The Princess Patricia’s will attend a service at Trinity Anglican Church, 26 Stavebank Road, Port Credit. After the service, a plaque will be unveiled at the Adamson family crypt by current colonel-in-chief of the PPCLI, Adrienne Clarkson. The right honourable commander was governor-general of Canada from 1999 to 2005, and was well known to Canadians before then as a newscaster for CBC.
Space in the church cemetery is limited
Space in the church cemetery is limited, but the public can see the unveiling from Memorial Park. The Adamson crypt is at the bottom of the hill at the church, facing the park.
From here, the baton will be run along Lakeshore Road to the Adamson Estate at 850 Enola Avenue.
Public reception at Small Arms building; everybody is welcome to attend
Then everyone is off to the Small Arms plant for a friendly reception.
The church service is by invitation only, but the celebration being hosted by Small Arms Society is open to the public. Come by to meet the Pats.
The PPCLI will bring along several items for the public to see up close, including an eight-metre armoured vehicle, a WWII Bren gun carrier, and a 15-metre tractor trailer mobile museum of the history of the PPCLI.
There will be fun for kids, too. The PPCLI is bringing along its Kiddie Commando Camp which includes an obstacle course and bouncy castle. There will also be camouflage face painting.
To honour the future men and women who will serve in Canada’s armed forces, the PPCLI has invited the cadets the #2824 Royal Canadian Army Cadet Corps: Cadet Organization Police School, which encourages youth, age 12 to 18, to participate in community events. COPS once drilled at the Small Arms plant.
Members of the Arms2Arts team will conduct tours of building.
Special thanks to Judy Tutty, People’s Warden at Trinity Anglican Church in Port Credit for her help in planning this historic event.
Please join us to celebrate the centenary of Canada’s first WWI regiment, and Mississauga’s connection to this historic regiment.
[End of text. For further texts from the Arms2Arts Autumn 2014 newsletter, click on the link at the start of this post.]
The text notes that Canada’s first military victory occurred at Vimy Ridge in April 1917.
That may indeed be the case with regard to the modern era.
However, I would say – speaking as a layperson and non-historian, with an interest in critical historical practices – that it can be argued that the British-led military victories that occurred in October 1813, at the Battle of Chateauguay, and at the November 1813 Battle of Crysler’s Farm, also qualify as Canada’s first military victories. In each battle, the British side was vastly outnumbered but better trained, and had the benefit of superior military leadership.

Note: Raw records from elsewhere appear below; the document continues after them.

Lemma split_fill l x y m l' m' :
  good (with_buf (x ++ y) l) (us m) -> length (fill_value (us m)) = 4%nat -> x <> [] -> y <> [] ->
  l_state l = TEGRABL_UNSPARSE_PARTIAL_CHUNK_FILL ->
  step_fill wr (with_buf (x ++ y) l) m = (Ret l', m') -> splits (step_fill wr) l x y m l' m'.
Proof.
  intros Hg Hv Hx Hy Hst. pose proof (good_off _ _ Hg) as Ho. cbn [l_offset with_buf] in Ho.
  assert (Hly : 0 < Z.of_nat (length y)) by (destruct y; simpl; [done|lia]).
  assert (Hlx : 0 < Z.of_nat (length x)) by (destruct x; simpl; [done|lia]).
  unfold splits, step_fill. rewrite !bind_get, !len_with. cbn [sparse_buffer with_buf l_remaining l_offset l_chunks l_state].
  destruct (l_offset l <? 4) eqn:Eo; zbool.
  2:{ unfold ret at 1. rewrite bind_run with (a := with_buf (x ++ y) l) (s' := m) by done. cbn [l_offset with_buf].
      replace (l_offset l <? 4) with false by lia. rewrite bind_get. unfold bind at 1. cbn [l_remaining with_buf].
      destruct (write_fill _ _ _ _ m) as [[[]|e| | |] m2] eqn:Ew; try done. unfold next_chunk. rewrite bind_modify.
      intros [= <- <-]. left. eexists (mk_locals _ _ _ _ []), x. split; [|reflexivity].
      rewrite bind_run with (a := with_buf x l) (s' := m) by done. cbn [l_offset with_buf].
      replace (l_offset l <? 4) with false by lia. rewrite bind_get. unfold bind at 1. cbn [l_remaining with_buf].
      rewrite Ew. reflexivity. }
  rewrite length_app, Nat2Z.inj_add. destruct (decide (4 <= Z.of_nat (length x))) as [Hle|Hgt].
  - rewrite !(Z.min_r _ 4) by lia. rewrite copy_in_app, drop_app_z by lia. unfold bind at 1 2, lift.
    destruct (copy_in _ _ _ _) as [v|e| | |] eqn:Ec; try done. rewrite bind_modify. unfold ret at 1.
    intros E. left. cbn [l_offset] in E.
    unfold bind at 1. unfold bind at 1. unfold bind at 1. unfold modify at 1. unfold ret at 1. cbn [l_offset].
    case_if.
    + injection E as <- <-. by eexists (mk_locals _ _ _ _ []), (drop (Z.to_nat 4) x).
    + rewrite bind_get in *. cbn [l_remaining] in *. unfold bind at 1 in E. unfold bind at 1.
      destruct (write_fill _ _ _ _ _) as [[[]|e| | |] m2]; try done. unfold next_chunk in *. rewrite bind_modify in *.
      injection E as <- <-. by eexists (mk_locals _ _ _ _ []), (drop (Z.to_nat 4) x).
  - set (s := Z.min (Z.of_nat (length y)) (4 - Z.of_nat (length x))).
    replace (Z.min (Z.of_nat (length x) + Z.of_nat (length y)) 4) with (Z.of_nat (length x) + s) by lia.
    unfold bind at 1 2, lift. intros E.
    destruct (copy_in (fill_value (us m)) (l_offset l) (Z.of_nat (length x) + s) (x ++ y)) as [v|e| | |] eqn:Ec; try done.
    apply copy_in_split in Ec as (v1 & E1 & E2 & Hb); [|lia..]. rewrite Hv in Hb. right.
    set (l1 := mk_locals (l_state l) (l_remaining l) (l_offset l + Z.of_nat (length x)) (l_chunks l) []).
    exists l1, (set_us (set_fill_value v1) m). split; [|split; [split; [done|by rewrite Hst]|]].
    + rewrite (Z.min_l (Z.of_nat (length x))) by lia. unfold bind at 1. unfold bind at 1. rewrite E1. rewrite bind_modify.
      unfold ret at 1. cbn [l_offset]. rewrite wrapw_small by (unfold in_word; lia).
      replace (l_offset l + Z.of_nat (length x) <? 4) with true by lia. by rewrite Nat2Z.id, drop_all.
    + intros Hres. specialize (Hres Hst). cbn [l_offset l1] in Hres. lia.
Qed.

Lemma split_dont_care l x y m l' m' :
  step_dont_care sk (with_buf (x ++ y) l) m = (Ret l', m') -> splits (step_dont_care sk) l x y m l' m'.
Proof.
  unfold splits, step_dont_care, bind. cbn [l_remaining with_buf].
  destruct (call (sk (l_remaining l)) m) as [[[]|e| | |] m1]; try done. intros E. left.
  unfold next_chunk in *. rewrite bind_modify in *. injection E as <- <-. by eexists (mk_locals _ _ _ _ []), x.
Qed.

(** The fields the copies go to have their sizes. *)
Definition sized (u : unsparse_state W) : Prop :=
  length (chunk_header u) = 12%nat /\ length (fill_value u) = 4%nat.

Lemma copy_in_length dst off s src h : 0 <= off -> 0 <= s -> copy_in dst off s src = Ret h -> length h = length dst.
Proof.
  intros Ho Hs Hc. apply copy_in_ret in Hc as [Hle ->]. apply length_blit. rewrite length_take. lia.
Qed.

Lemma next_chunk_sized l (m : machine W) l' m' : sized (us m) -> next_chunk l m = (Ret l', m') -> sized (us m').
Proof. intros [H1 H2] [= <- <-]. by split. Qed.

Lemma step_fill_sized l (m : machine W) l' m' :
  0 <= l_offset l -> sized (us m) -> step_fill wr l m = (Ret l', m') -> sized (us m').
Proof.
  intros Ho Hs. unfold step_fill. rewrite bind_get. unfold bind at 1. destruct (l_offset l <? 4) eqn:Eo.
  - unfold bind at 1, lift. destruct (copy_in _ _ _ _) as [v|e| | |] eqn:Ev; try done. apply copy_in_length in Ev; [|done|unfold len; lia].
    rewrite bind_modify. unfold ret at 1. set (m1 := set_us _ m).
    assert (H1 : sized (us m1)) by (destruct Hs as [Hs1 Hs2]; split; [done|]; by rewrite <- Hs2).
    case_if; [by intros [= <- <-]|]. rewrite bind_get. unfold bind.
    destruct (write_fill _ _ _ _ m1) as [[[]|e| | |] m2] eqn:Ew; try done. apply write_fill_us in Ew.
    apply next_chunk_sized. by rewrite Ew.
  - unfold ret at 1. rewrite Eo, bind_get. unfold bind.
    destruct (write_fill _ _ _ _ m) as [[[]|e| | |] m2] eqn:Ew; try done. apply write_fill_us in Ew.
    apply next_chunk_sized. by rewrite Ew.
Qed.

Lemma step_sized l (m : machine W) l' m' :
  good l (us m) -> sized (us m) -> unsparse_step wr sk l m = (Ret l', m') -> sized (us m').
Proof.
  intros Hg Hs. pose proof Hs as [Hs1 Hs2]. unfold unsparse_step. case_if; [|case_if; [|case_if; [|case_if; [|case_if; [|case_if; [|done]]]]]].
  - unfold step_image_header. rewrite bind_get. unfold bind at 1, lift. destruct (copy_in _ _ _ _) as [h|e| | |]; try done.
    rewrite bind_modify. cbv zeta. case_if; [by intros [= <- <-]|]. unfold bind at 1, lift.
    destruct (tegrabl_sparse_validate_header _ _); try done. rewrite bind_modify. by intros [= <- <-].
  - rewrite step_chunk_header_eq. destruct (head_copy _ _ _ _) as [h|e| | |] eqn:Eh; try done. cbv zeta.
    assert (Hl : length h = 12%nat).
    { unfold head_copy in Eh. destruct (l_offset l <? _); [|by injection Eh as <-]. apply copy_in_length in Eh; [by rewrite Eh|apply Hg|].
      pose proof (good_rem _ _ Hg) as []. unfold len. lia. }
    case_if; [by intros [= <- <-]|]. destruct (tegrabl_sparse_validate_chunk_header _ _); try done.
    case_if; [done|]. by intros [= <- <-].
  - unfold step_raw, bind at 1. destruct (call _ m) as [[[]|e| | |] m1] eqn:Ec; try done. apply call_us in Ec. cbv zeta.
    rewrite <- Ec in Hs. case_if; [by apply next_chunk_sized|by intros [= <- <-]].
  - apply step_fill_sized; [apply Hg|done].
  - unfold step_dont_care, bind. destruct (call _ m) as [[[]|e| | |] m1] eqn:Ec; try done. apply call_us in Ec.
    rewrite <- Ec in Hs. by apply next_chunk_sized.
  - by intros [= <- <-].
Qed.

Lemma step_split l x y m l' m' :
  good (with_buf (x ++ y) l) (us m) -> sized (us m) -> y <> [] -> more (with_buf x l) = true ->
  unsparse_step wr sk (with_buf (x ++ y) l) m = (Ret l', m') -> splits (unsparse_step wr sk) l x y m l' m'.
Proof.
  intros Hg [Hs1 Hs2] Hy Hm.
  (* the turn only depends on the state, which both pieces have *)
  assert (Hlift : forall st, (forall b, unsparse_step wr sk (with_buf b l) = st (with_buf b l)) ->
    (forall l1 b, l_state l1 = l_state l -> unsparse_step wr sk (with_buf b l1) = st (with_buf b l1)) ->
    (st (with_buf (x ++ y) l) m = (Ret l', m') -> splits st l x y m l' m') ->
    unsparse_step wr sk (with_buf (x ++ y) l) m = (Ret l', m') -> splits (unsparse_step wr sk) l x y m l' m').
  { intros st E1 E2 Hst H. rewrite E1 in H. destruct (Hst H) as [(l'' & z & A & B)|(l1 & m1 & A & [B1 B2] & C)].
    - left. exists l'', z. by rewrite E1.
    - right. exists l1, m1. rewrite E1. split_and!; try done. intros Hr. rewrite E2 by done. by apply C. }
  assert (Hx : l_state l <> TEGRABL_UNSPARSE_PARTIAL_CHUNK_DONT_CARE -> x <> []).
  { intros Hn ->. apply Hn. apply Z.eqb_eq. exact Hm. }
  destruct (decide (l_state l = TEGRABL_UNSPARSE_PARTIAL_IMAGE_HEADER)) as [E|N1].
  { apply (Hlift step_image_header); [..|by apply split_image]; intros; unfold unsparse_step; cbn [l_state with_buf];
      rewrite ?H, ?E; done. }
  destruct (decide (l_state l = TEGRABL_UNSPARSE_PARTIAL_CHUNK_HEADER)) as [E|N2].
  { apply (Hlift step_chunk_header); [..|by apply split_chunk]; intros; unfold unsparse_step; cbn [l_state with_buf];
      rewrite ?H, ?E; done. }
  destruct (decide (l_state l = TEGRABL_UNSPARSE_PARTIAL_CHUNK_RAW)) as [E|N3].
  { apply (Hlift (step_raw wr)); [..|by apply split_raw]; intros; unfold unsparse_step; cbn [l_state with_buf];
      rewrite ?H, ?E; done. }
  destruct (decide (l_state l = TEGRABL_UNSPARSE_PARTIAL_CHUNK_FILL)) as [E|N4].
  { apply (Hlift (step_fill wr)); [..|apply split_fill; try done; apply Hx; by rewrite E]; intros; unfold unsparse_step;
      cbn [l_state with_buf]; rewrite ?H, ?E; done. }
  destruct (decide (l_state l = TEGRABL_UNSPARSE_PARTIAL_CHUNK_DONT_CARE)) as [E|N5].
  { apply (Hlift (step_dont_care sk)); [..|by apply split_dont_care]; intros; unfold unsparse_step; cbn [l_state with_buf];
      rewrite ?H, ?E; done. }
  unfold splits, unsparse_step. cbn [l_state with_buf].
  apply Z.eqb_neq in N1, N2, N3, N4, N5. rewrite N1, N2, N3, N4, N5. case_if; [|done].
  intros [= <- <-]. left. by exists l, x.
Qed.

Lemma loop_more f l (m : machine W) r m' :
  unsparse_loop f wr sk l m = (Ret r, m') -> unsparse_loop (S f) wr sk l m = (Ret r, m').
Proof.
  revert l m. induction f as [|f IH]; intros l m H.
  - cbn [unsparse_loop] in *. by destruct (negb (more l)).
  - change (unsparse_loop (S (S f)) wr sk l) with
      (if negb (more l) then ret l else let! l := unsparse_step wr sk l in unsparse_loop (S f) wr sk l).
    cbn [unsparse_loop] in H. destruct (negb (more l)); [done|].
    apply bind_inv in H as (l1 & m1 & E1 & E2). rewrite (bind_run _ _ _ _ _ E1). by apply IH.
Qed.

Lemma with_buf_self l : with_buf (sparse_buffer l) l = l.
Proof. by destruct l. Qed.

(** The loop on [x ++ y] goes through the state the loop on [x] stops in. *)
Lemma loop_split f l x y m le me :
  good (with_buf (x ++ y) l) (us m) -> sized (us m) -> y <> [] ->
  unsparse_loop f wr sk (with_buf (x ++ y) l) m = (Ret le, me) ->
  exists l1 m1, unsparse_loop f wr sk (with_buf x l) m = (Ret (with_buf [] l1), m1) /\
    (resumable l1 -> unsparse_loop f wr sk (with_buf y l1) m1 = (Ret le, me)).
Proof.
  revert l x m. induction f as [|f IH]; intros l x m Hg Hs Hy H.
  - cbn [unsparse_loop] in *. destruct (more (with_buf x l)) eqn:Em; cbn [negb] in *.
    + exfalso. unfold more in *. cbn [l_state with_buf] in *. rewrite len_with in *.
      apply orb_true_iff in Em as [Em|Em]; [|by rewrite Em, orb_true_r in H].
      replace (truthy (Z.of_nat (length (x ++ y)))) with true in H; [done|].
      unfold truthy in *. rewrite length_app. zbool. symmetry. apply negb_true_iff, Z.eqb_neq. lia.
    + assert (x = []) as ->.
      { unfold more in Em. apply orb_false_iff in Em as [Em _]. rewrite len_with in Em. zbool. by destruct x. }
      exists l, m. by split.
  - destruct (more (with_buf x l)) eqn:Em.
    + assert (Em2 : more (with_buf (x ++ y) l) = true).
      { unfold more in *. cbn [l_state with_buf] in *. rewrite len_with in *. apply orb_true_iff in Em as [Em|Em];
          [|by rewrite Em, orb_true_r]. apply orb_true_iff. left. unfold truthy in *. rewrite length_app. zbool.
        apply negb_true_iff, Z.eqb_neq. lia. }
      cbn [unsparse_loop] in H. rewrite Em2 in H. cbn [negb] in H.
      apply bind_inv in H as (l' & m' & E1 & E2).
      pose proof (step_good wr sk _ _ _ _ Hg E1) as Hg'. pose proof (step_sized _ _ _ _ Hg Hs E1) as Hs'.
      destruct (step_split l x y m l' m' Hg Hs Hy Em E1) as [(l'' & z & A & ->)|(l1 & m1 & A & [B1 B2] & C)].
      * destruct (IH l'' z m' Hg' Hs' Hy E2) as (l1 & m1 & F1 & F2). exists l1, m1. split.
        -- cbn [unsparse_loop]. rewrite Em. cbn [negb]. by rewrite (bind_run _ _ _ _ _ A).
        -- intros Hr. by apply loop_more, F2.
      * exists l1, m1. split.
        -- cbn [unsparse_loop]. rewrite Em. cbn [negb]. rewrite (bind_run _ _ _ _ _ A).
           assert (En : more (with_buf [] l1) = false).
           { unfold more. cbn [l_state with_buf]. rewrite B1. cbn. by apply Z.eqb_neq. }
           destruct f; cbn [unsparse_loop]; by rewrite En.
        -- intros Hr. cbn [unsparse_loop].
           assert (Ey : more (with_buf y l1) = true) by (by destruct y). rewrite Ey. cbn [negb].
           by rewrite (bind_run _ _ _ _ _ (C Hr)).
    + assert (x = []) as ->.
      { unfold more in Em. apply orb_false_iff in Em as [Em' _]. rewrite len_with in Em'. zbool. by destruct x. }
      exists l, m. split; [|done]. cbn [unsparse_loop]. by rewrite Em.
Qed.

My rationale, for advancing such a claim, is that these two victories, of 201 years ago, led to the abandonment of the American project to conquer Canada. Had the American side prevailed in the two critical 1813 battles, it is unlikely that Canada would exist. An outcome of the War of 1812, as I understand, is that each side affirmed a strong sense of national identity as a consequence of it.
An April 8, 2017 CBC article is entitled: “Brockville-area soldier came home from Vimy honoured — but scarred: Thain Wendell MacDowell waged his own war against shell shock after the 1917 battle.”